By allowing ads to appear on this site, you support the local businesses who, in turn, support great journalism.
Volunteers help raise $76,565 during 32nd telethon
Telethon--Vol.-Pic-1a
Nick Music, Terrell Estes and Erald Choate representing the Men of Woodbridge make phone calls to help raise money as part of the 32nd annual Boys and Girls Club Telethon Tuesday night. - photo by JASON CAMPBELL

Kirk Waters knows firsthand how beneficial the Boys and Girls Club can be.

Growing up on the San Francisco Peninsula, Waters would spend as much time as he could at the Boys Club of San Mateo. He used the one hour a day they were closed to do his homework and then returning to take full advantage of the activities.

He didn’t know it at the time, but the organization and the facility, he says, provided shelter from a bad neighborhood and helped provide positive role models that molded the young minds that filtered through the doors.

“There were people there that were a lot like Jon Cardoza is here – a good role model that kids can relate and look up to,” said the fire chief. “I didn’t know it then, but when I go back there today I can see that it’s a pretty bad neighborhood, and I’m glad that I had the Boys Club that I could turn to.”
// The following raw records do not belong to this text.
Lemma buffer_compact_spec b c b' :
  wf b → buffer_compact b = (c, b') →
  wf b' ∧ contents b' = contents b ∧ alloc b' = alloc b ∧
  (c = true → Z.min (alloc b) BUFFER_MAX_CHUNK < offset b ∧ offset b' = 0 ∧
              end_ b' = end_ b - offset b) ∧
  (c = false → b' = b ∧ offset b ≤ Z.min (alloc b) BUFFER_MAX_CHUNK).
Proof.
  intros Hb. unfold buffer_compact.
  destruct (Z.ltb_spec (Z.min (alloc b) BUFFER_MAX_CHUNK) (offset b)) as [Hlt|Hge];
    intros H; simplify_eq; [|by eauto using Z.le_refl].
  pose proof (contents_length b Hb) as Hlen. fold (buffer_ptr b).
  assert (take (Z.to_nat (u32 (end_ b - offset b))) (buffer_ptr b) = contents b) as ->.
  { unfold contents. rewrite u32_small; [done|]. wf_bounds. lia. }
  wf_bounds. rsimpl.
  assert (length (memcpy (buf b) 0 (contents b)) = length (buf b)) as Hm
    by (apply memcpy_length; lia).
  rewrite u32_small by lia. split; [constructor; rsimpl; unfold_consts; lia|].
  split; [|naive_solver]. unfold contents at 1, buffer_ptr. rsimpl.
  rewrite drop_0, Z.sub_0_r. unfold memcpy. simpl.
  replace (Z.to_nat (end_ b - offset b)) with (length (contents b)) by lia.
  by rewrite take_app_length.
Qed.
Waters was one of dozens of volunteers that helped make the 32nd annual Boys and Girls Club Telethon – which wrapped up Tuesday – possible. Tasked with bringing all of the individual phone teams together throughout the two-day event, he hovered around the phone bank making sure that everything was going according to plan.

The two-day effort raised $76,565. The goal was $125,000.

And in another part of the building, Pat Rabelo was tackling a different but interwoven task that complemented the job that the fire chief was charged with.

As groups showed up to spend their hour dialing and calling, Pat Rabelo gave a brief rundown about what to expect when out on the phone bank and how to fill out and distribute the pledge cards.

It was a way for the local real estate agent to give back to an organization that he truly believes in.

“The Boys and Girls Club provides such a big service to the youth of the community, and it’s important to protect that because it’s a safe place for them to come and to express themselves in a positive environment,” Rabelo said. “It’s great to see so many different people coming together to make this work – community leaders, parents and friends of the club. That’s what makes this possible.”

Tucked back in a room behind the scenes, Chuck Crutchfield – the former longtime Boys and Girls Club executive director for whom the Alameda Street complex is named – laughs and jokes with friends and colleagues while going through and tabulating the pledge cards as they come across.

It’s the room where checks and cash come in and the accounting takes place, and it’s the room where a local community service legend gets the chance to put his Boys and Girls Club hat back on for two days while doing what he can to keep the wheels of the machine moving.

In the end, he says, it’s all about the kids.

“I think that with all of the cuts, this is the only full-time, low-cost place where kids that would normally fall through the cracks can come and hang out until 8 p.m. on most nights of the week,” Crutchfield said. “It’s a second home to a lot of them, and it’s a place where they can get encouragement and self-esteem – and that’s important. You’re not going to find a lot of places anymore with the way that budgets are, and this is still a place that offers that.”